The Paris summer exhibition of the American photographer Richard Avedon (1923 - 2004) features more than 200 photographs, demonstrating the scope of Avedon's production, from the glamorous world of fashion through the more psychologial portraits to reportage-oriented shots.
In the 1960s, Avedon also ventured into photojournalism, covering such hot subjects as Civil Rights campaigners in the American South (1963), the Ku Klux Klan, patients in a mental hospital and the Vietnam war — both in the country itself, where he photographed military officers and napalm victims, and back home, where, a pacifist himself, he covered the hippie protests against the war.
In 1974 Avedon exhibited a series of his father, then dying of cancer, at the Museum of Modern Art in New York. During this decade he continued his fashion photography and reportage, and also produced a series of 73 portraits of America's political elite for Rolling Stone.

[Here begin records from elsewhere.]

(* ===== verification/_CoqProject ===== *)
-Q . S2P
Prelude.v
ListHead.v
Timer.v
MaapAddr.v
Maap.v
MaapSpec.v
MrpSm.v
MrpPdu.v
Mrp.v
MrpTx.v
MrpSpec.v
MrpRequests.v
MrpJoin.v
MrpEvents.v
MrpInit.v
MrpProps.v
Mvrp.v
MvrpSpec.v
MvrpEvents.v
MvrpRun.v
MvrpProps.v
MvrpExample.v
GptpBmca.v
Gptp.v
GptpSpec.v
GptpElect.v
GptpSelect.v
GptpSettle.v
GptpEvents.v
GptpRun.v
GptpInit.v
GptpConfig.v
GptpPeers.v
GptpProps.v
GptpExample.v
Milan.v
MilanSm.v
MilanListener.v
MilanSpec.v
MilanTable.v
MilanRefine.v
MilanEvents.v
MilanLive.v
MilanHandlers.v
MilanInputs.v
MilanRequests.v
MilanRun.v
MilanInit.v
MilanSession.v
MilanProps.v
MilanExample.v
Tracked.v
MilanTalker.v
MilanSource.v
MilanSourceSpec.v
MilanUpdate.v
MilanSourceRun.v
MilanTalkerRun.v
MilanTalkerInit.v
MilanTalkerSession.v
MilanTalkerProps.v
MilanPair.v
MaapTalker.v
MilanTalkerExample.v
(** ** Traversals

    [for (entry = list_first(head); next = list_next(entry), entry != head;
    entry = next)]: the successor is read before the body runs, so the body may
    unlink the current entry; when it unlinks or frees the next one, the
    traversal reads a dangling pointer. *)

Section traversal.
Context {C X : Type}.
Implicit Types (w : world C X).

Fixpoint for_list (get : X → list nat) (fuel : nat) (entry : option nat)
    (body : nat → M C X unit) : M C X unit :=
  match entry with
  | None => ret tt
  | Some e =>
      match fuel with
      | O => starve
      | S fuel =>
          let! l := gets get in
          let! n := deref UseAfterFree (list_next e l) in
          body e;;
          for_list get fuel n body
      end
  end.

Definition list_each (get : X → list nat) (body : nat → M C X unit) : M C X unit :=
  let! l := gets get in for_list get (length l) (list.head l) body.

(** The body leaves the entries that are still to visit in place. *)
Lemma wp_for_list (get : X → list nat) (I : list nat → world C X → Prop) body fuel pre l w :
  (∀ pre e l w, NoDup (pre ++ e :: l) → get (w_st w) = pre ++ e :: l → I (e :: l) w →
     wp (body e) (λ _ w', (∃ pre', get (w_st w') = pre' ++ l ∧ NoDup (pre' ++ l)) ∧ I l w') w) →
  NoDup (pre ++ l) → get (w_st w) = pre ++ l → (length l ≤ fuel)%nat → I l w →
  wp (for_list get fuel (list.head l) body) (λ _ w', I [] w') w.
Proof.
  intros Hbody. revert pre l w. induction fuel as [|fuel IH]; intros pre l w Hnd Hg Hf HI.
  - destruct l; [by wp_step|cbn in Hf; lia].
  - destruct l as [|e l]; cbn [list.head for_list]; [by wp_step|].
    wp_step. rewrite Hg.
    exists (list.head l). split.
    { apply list_next_mid. apply list.NoDup_app in Hnd as (_&Hd&_). intros He. apply (Hd e He). by left. }
    apply wp_bind. eapply wp_mono; [by eapply Hbody|]. intros [] w' ((pre' & Hg' & Hnd') & HI').
    eapply IH; [exact Hnd'|done|cbn in Hf; lia|done].
Qed.

Lemma wp_list_each (get : X → list nat) (I : list nat → world C X → Prop) body w :
  (∀ pre e l w, NoDup (pre ++ e :: l) → get (w_st w) = pre ++ e :: l → I (e :: l) w →
     wp (body e) (λ _ w', (∃ pre', get (w_st w') = pre' ++ l ∧ NoDup (pre' ++ l)) ∧ I l w') w) →
  NoDup (get (w_st w)) → I (get (w_st w)) w →
  wp (list_each get body) (λ _ w', I [] w') w.
Proof.
  intros Hbody Hnd HI. unfold list_each. wp_step.
  by apply (wp_for_list get I body _ [] (get (w_st w))).
Qed.
End traversal.

(** A search: [for (...) if (test) return entry; return NULL]. *)
Section search.
Context {C X A : Type}.

Fixpoint list_search (l : list A) (test : A → M C X bool) : M C X (option A) :=
  match l with
  | [] => ret None
  | a :: l => let! b := test a in if b : bool then ret (Some a) else list_search l test
  end.

Lemma list_search_find (f : A → bool) (test : A → M C X bool) l w :
  (∀ a, a ∈ l → test a w = Done (f a, w)) → list_search l test w = Done (find f l, w).
Proof.
  induction l as [|a l IH]; intros H; [done|]. cbn. unfold bind. rewrite H by (by left).
  destruct (f a); [done|]. apply IH. intros b Hb. apply H. by right.
Qed.
(* ===== verification/Timer.v ===== *)
(** * Software timers (common/timer.c)

    Soft timers multiplexed on OS timers: the context with its table of system
    timers, the operations, [timer_process] with the callbacks it runs, and the
    abstract timer the other components are written against. *)

From S2P Require Import Prelude.

(** ** Data *)

(** Bit numbers of the timer flags. *)
Definition TIMER_TYPE_SYS : nat := 0.
Definition TIMER_STATE_CREATED : nat := 1.
Definition TIMER_STATE_STARTED : nat := 2.

Definition NSECS_PER_MS : Z := 1000000.

(** A [struct list_head *]: NULL, the head of the list, or the [list] member of
    a timer. *)
Inductive link := LNull | LHead | LEntry (t : nat).
#[export] Instance link_eq_dec : EqDecision link.
Proof. solve_decision. Defined.

Record timer_sys := TimerSys {
  head : list nat;               (* soft timers started on this system timer *)
  next_to_process : link;
  sys_ms : Z;
  sys_flags : Z;
  users : Z;
}.
#[export] Instance eta_timer_sys : Eta timer_sys :=
  λ r, TimerSys (head r) (next_to_process r) (sys_ms r) (sys_flags r) (users r).

Record timer := Timer {
  t_ms : Z;
  t_flags : Z;
  t_sys : option nat;            (* index of [timer_sys] in the table *)
  t_func : bool;                 (* [func] is not NULL *)
}.
#[export] Instance eta_timer : Eta timer :=
  λ r, Timer (t_ms r) (t_flags r) (t_sys r) (t_func r).

Record timer_ctx := TimerCtx {
  max_sys_timers : Z;
  num_soft_timers : Z;
  num_sys_timers : Z;
  timer_sys_table : list timer_sys;
  timers : gmap nat timer;       (* the clients' [struct timer]s, by address *)
}.
#[export] Instance eta_timer_ctx : Eta timer_ctx :=
  λ r, TimerCtx (max_sys_timers r) (num_soft_timers r) (num_sys_timers r)
         (timer_sys_table r) (timers r).
(** C23: a create command that names no port or an initialised one
    ([cmd_port_ok]) succeeds iff a range is created; it is refused, without any
    change, when the request is inadmissible (no such port, null or excessive
    count, address out of the dynamic pool, 128 ranges already, id in use,
    requested addresses in use) and otherwise only when the platform refuses
    memory or a timer or draws an address in use; the new range probes its
    addresses, which no other range of the port has.  When the platform has
    memory for frames and messages ([healthy]), exactly one answer is sent,
    with that outcome, and one probe exactly for a new range.  A command that
    names a port whose initialisation failed is refused in the same way when
    its count or its address is inadmissible; otherwise the code, which does
    not look at [initialized], dereferences a null pointer. *)
Theorem maap_create_outcome `{!Platform maap_call} (g : maap_range) (tx : maap_ipc_channel)
    (src flag lp id count : Z) (base : mac) (w : world maap_call maap_ctx)
    (Hrnd : random_ok) (Hok : ctx_ok (w_st w)) (Hbase : mac_ok base) :
  (cmd_port_ok (w_st w) lp →
   wp (maap_ipc_create_range g tx src flag lp id count base) (λ _ w', ctx_ok (w_st w') ∧
     ((∃ p q l r x, logical_to_maap_port (w_st w) lp = Some p ∧ port (w_st w) !! p = Some q ∧
         port_ok (w_st w) p q l ∧
         created p l id flag count base (w_st w) (w_st w') r x ∧
         (healthy → frames (w_trace w') = probe_frame p x :: frames (w_trace w) ∧
            messages (w_trace w') =
              (src, CreateResponse MAAP_RESPONSE_SUCCESS (u16 lp) id (u16 (u16 count)) (start_mac_addr x))
              :: messages (w_trace w))) ∨
      w_st w' = w_st w ∧
        (logical_to_maap_port (w_st w) lp = None ∨
         ∃ p q l, logical_to_maap_port (w_st w) lp = Some p ∧ port (w_st w) !! p = Some q ∧
           port_ok (w_st w) p q l ∧
           (inadmissible (w_st w) l id (request_addr flag base) count ∨
            platform_refuses (w_st w) l (request_addr flag base) count)) ∧
        (healthy → frames (w_trace w') = frames (w_trace w) ∧
           messages (w_trace w') =
             (src, CreateResponse MAAP_RESPONSE_ERROR (u16 lp) id (u16 count) base) :: messages (w_trace w)))) w) ∧
  (∀ p q, logical_to_maap_port (w_st w) lp = Some p → port (w_st w) !! p = Some q → failed_port q →
   (if well_sized (request_addr flag base) count
   then maap_ipc_create_range g tx src flag lp id count base w = Fault NullDeref
   else wp (maap_ipc_create_range g tx src flag lp id count base) (λ _ w', w_st w' = w_st w ∧
     (healthy → frames (w_trace w') = frames (w_trace w) ∧
        messages (w_trace w') =
          (src, CreateResponse MAAP_RESPONSE_ERROR (u16 lp) id (u16 count) base) :: messages (w_trace w))) w)).
Proof.
  split; [intros Hcmd; by apply create_range_spec|]. intros p q. apply create_on_failed_port.
Qed.

(** Port 6 of this context could not be initialised. *)
Definition demo_failed : maap_ctx :=
  demo_maap1 <| port_max := 2 |> <| port ::= λ l, l ++ [maap_port_zero <| logical_port := 6 |>] |>.
Lemma demo_failed_ok : ctx_ok demo_failed.
Proof.
  destruct demo_ctx1_ok as [_ Hp Ho]. split; [done| |].
  - intros [|[|p]] q; [|by intros [= <-]|done]. intros Hq. pose proof (Hp 0%nat q Hq) as H.
    destruct (initialized q); [|done]. destruct H as [l []]. exists l. by split.
  - intros r x Hx. specialize (Ho r x Hx). revert Ho. unfold port_ranges. cbn.
    by destruct (range_port x) as [|[|]].
Qed.

Lemma demo_port_failed : failed_port (maap_port_zero <| logical_port := 6 |>).
Proof. by split. Qed.

Lemma maap_create_outcome_witness :
  let g := demo_range in let tx := MaapIpcTx in let src := 3 in let flag := 1 in let id := 8 in
  let count := 64 in let base := Mac 0x91 0xE0 0xF0 0 0x10 0 in
  let w := World demo_failed 0 [] in
  (let lp := 5 in cmd_port_ok (w_st w) lp ∧
   wp (maap_ipc_create_range g tx src flag lp id count base) (λ _ w', ctx_ok (w_st w') ∧
     ((∃ p q l r x, logical_to_maap_port (w_st w) lp = Some p ∧ port (w_st w) !! p = Some q ∧
         port_ok (w_st w) p q l ∧
         created p l id flag count base (w_st w) (w_st w') r x ∧
         (healthy → frames (w_trace w') = probe_frame p x :: frames (w_trace w) ∧
            messages (w_trace w') =
              (src, CreateResponse MAAP_RESPONSE_SUCCESS (u16 lp) id (u16 (u16 count)) (start_mac_addr x))
              :: messages (w_trace w))) ∨
      w_st w' = w_st w ∧
        (logical_to_maap_port (w_st w) lp = None ∨
         ∃ p q l, logical_to_maap_port (w_st w) lp = Some p ∧ port (w_st w) !! p = Some q ∧
           port_ok (w_st w) p q l ∧
           (inadmissible (w_st w) l id (request_addr flag base) count ∨
            platform_refuses (w_st w) l (request_addr flag base) count)) ∧
        (healthy → frames (w_trace w') = frames (w_trace w) ∧
           messages (w_trace w') =
             (src, CreateResponse MAAP_RESPONSE_ERROR (u16 lp) id (u16 count) base) :: messages (w_trace w)))) w) ∧
  (let lp := 6 in well_sized (request_addr flag base) count = true ∧
   (if well_sized (request_addr flag base) count
   then maap_ipc_create_range g tx src flag lp id count base w = Fault NullDeref
   else wp (maap_ipc_create_range g tx src flag lp id count base) (λ _ w', w_st w' = w_st w ∧
     (healthy → frames (w_trace w') = frames (w_trace w) ∧
        messages (w_trace w') =
          (src, CreateResponse MAAP_RESPONSE_ERROR (u16 lp) id (u16 count) base) :: messages (w_trace w))) w)).
Proof.
  assert (Hb : mac_ok (Mac 0x91 0xE0 0xF0 0 0x10 0)) by (unfold mac_ok, byte_ok; cbn; lia).
  split.
  - assert (Hc : cmd_port_ok demo_failed 5)
      by (by intros [|p] q Hp; vm_compute in Hp; [intros [= <-]|]).
    split; [exact Hc|].
    exact (proj1 (maap_create_outcome demo_range MaapIpcTx 3 1 5 8 64 _ (World demo_failed 0 [])
                    demo_random demo_failed_ok Hb) Hc).
  - split; [reflexivity|].
    exact (proj2 (maap_create_outcome demo_range MaapIpcTx 3 1 6 8 64 _ (World demo_failed 0 [])
                    demo_random demo_failed_ok Hb) 1%nat (maap_port_zero <| logical_port := 6 |>)
                    eq_refl eq_refl demo_port_failed).
Defined.

(** A delete command is answered exactly once; it removes the range with
    that id, and only it, and announces the addresses as free, or reports an
    error and changes nothing when the id is not in use. *)
Lemma maap_delete_outcome `{!Platform maap_call} (tx : maap_ipc_channel) (src lp id : Z)
    (w : world maap_call maap_ctx)
    (Hrnd : random_ok) (Hok : ctx_ok (w_st w)) (Hport : cmd_port_ok (w_st w) lp) :
  wp (maap_ipc_delete_range tx src lp id) (λ _ w', ctx_ok (w_st w') ∧
    ((∃ p q l r x, logical_to_maap_port (w_st w) lp = Some p ∧ port (w_st w) !! p = Some q ∧
        port_ok (w_st w) p q l ∧ r ∈ l ∧ ranges (w_st w) !! r = Some x ∧ range_id x = id ∧
        w_st w' = removed p r (w_st w) ∧
        (healthy → frames (w_trace w') = frames (w_trace w) ∧
           messages (w_trace w') =
             (IPC_DST_ALL, StatusIndication MAAP_STATUS_FREE (u16 lp) id (u16 (u16 (mac_count x))) (start_mac_addr x))
             :: (src, DeleteResponse MAAP_RESPONSE_SUCCESS (u16 lp) id) :: messages (w_trace w))) ∨
     w_st w' = w_st w ∧
       (∀ p q l, logical_to_maap_port (w_st w) lp = Some p → port (w_st w) !! p = Some q →
          port_ok (w_st w) p q l → ¬ id_used (w_st w) l id) ∧
       (healthy → frames (w_trace w') = frames (w_trace w) ∧
          messages (w_trace w') =
            (src, DeleteResponse MAAP_RESPONSE_ERROR (u16 lp) id) :: messages (w_trace w)))) w.
Proof. by apply delete_range_spec. Qed.

(** A received frame concerns exactly the ranges of its port that the
    protocol selects: those whose addresses conflict with a PROBE or ANNOUNCE,
    those that a DEFEND answers, none for another ethertype, subtype or message
    type; each of them takes one step of its automaton and every other range of
    every port is untouched. *)
Lemma maap_receive_exact `{!Platform maap_call} (p : nat) (q : maap_port) (l : list nat)
    (ethertype : Z) (src : mac) (mem : nat → Z) (w : world maap_call maap_ctx)
    (Hrnd : random_ok) (Hok : ctx_ok (w_st w)) (Hq : port (w_st w) !! p = Some q)
    (Hl : port_ok (w_st w) p q l) :
  wp (maap_net_receive p ethertype src mem) (λ _ w',
    ctx_ok (w_st w') ∧ port (w_st w') = port (w_st w) ∧
    (∀ r, r ∉ l → ranges (w_st w') !! r = ranges (w_st w) !! r) ∧
    (∀ r x, r ∈ l → ranges (w_st w) !! r = Some x → ∃ x', ranges (w_st w') !! r = Some x' ∧
       match (if ethertype =? ETHERTYPE_AVTP then pdu_input q src (read_pdu mem) x else None) with
       | None => x' = x
       | Some i => same_range x x' ∧ ∃ new,
           abs_range x' = spec_step (input_event i) (input_lower i) new <$> abs_range x
       end)) w.
Proof.
  eapply wp_mono; [by eapply net_receive_swept|]. intros ? w' (?&?&_&_&?&?). done.
Qed.

(** A PROBE, sent by a station that does not compare below, for addresses of
    [demo_range]. *)
Definition demo_mem : nat → Z :=
  buffer (pdu_bytes (MaapPdu AVTP_SUBTYPE_MAAP MAAP_PROBE 0 0 0 MAAP_VERSION 16 0
    (Mac 0x91 0xE0 0xF0 0 0 0x48) (htons 16) mac_zero (htons 0))) (λ _, 0).

Lemma probe_frame_eq p x x' : same_range x x' → start_mac_addr x' = start_mac_addr x →
  probe_frame p x' = probe_frame p x ∧ announce_frame p x' = announce_frame p x ∧
  ∀ pid st, status_msg pid x' st = status_msg pid x st.
Proof.
  intros (_ & Hid & Hc) Ha. unfold probe_frame, announce_frame, status_msg, maap_build_pdu.
  rewrite Hid, Hc, Ha. done.
Qed.

Section acquisition.
Context `{!Platform maap_call} (Hrnd : random_ok) (Hh : healthy).
Implicit Types (w : world maap_call maap_ctx).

The early 1980s saw Avedon produce a long series of 700 portraits of middle class and poor Americans from the 17 western states. As if to refute the myth of the American West, these portraits, all taken outdoors against a white ground, show closed, tense and introverted faces with an intense but subjacent emotional power. At the end of the decade, a commission from the French magazine Égoïste gave Avedon the chance to cover the fall of the Berlin Wall.
The show includes portraits of Truman Capote, Charles Chaplin, Henry Kissinger, Karen Blixen/Isak Dinesen, The Beatles, Andy Warhol, Francis Bacon, Samuel Beckett, Twiggi, Dovima with Elephants and many more.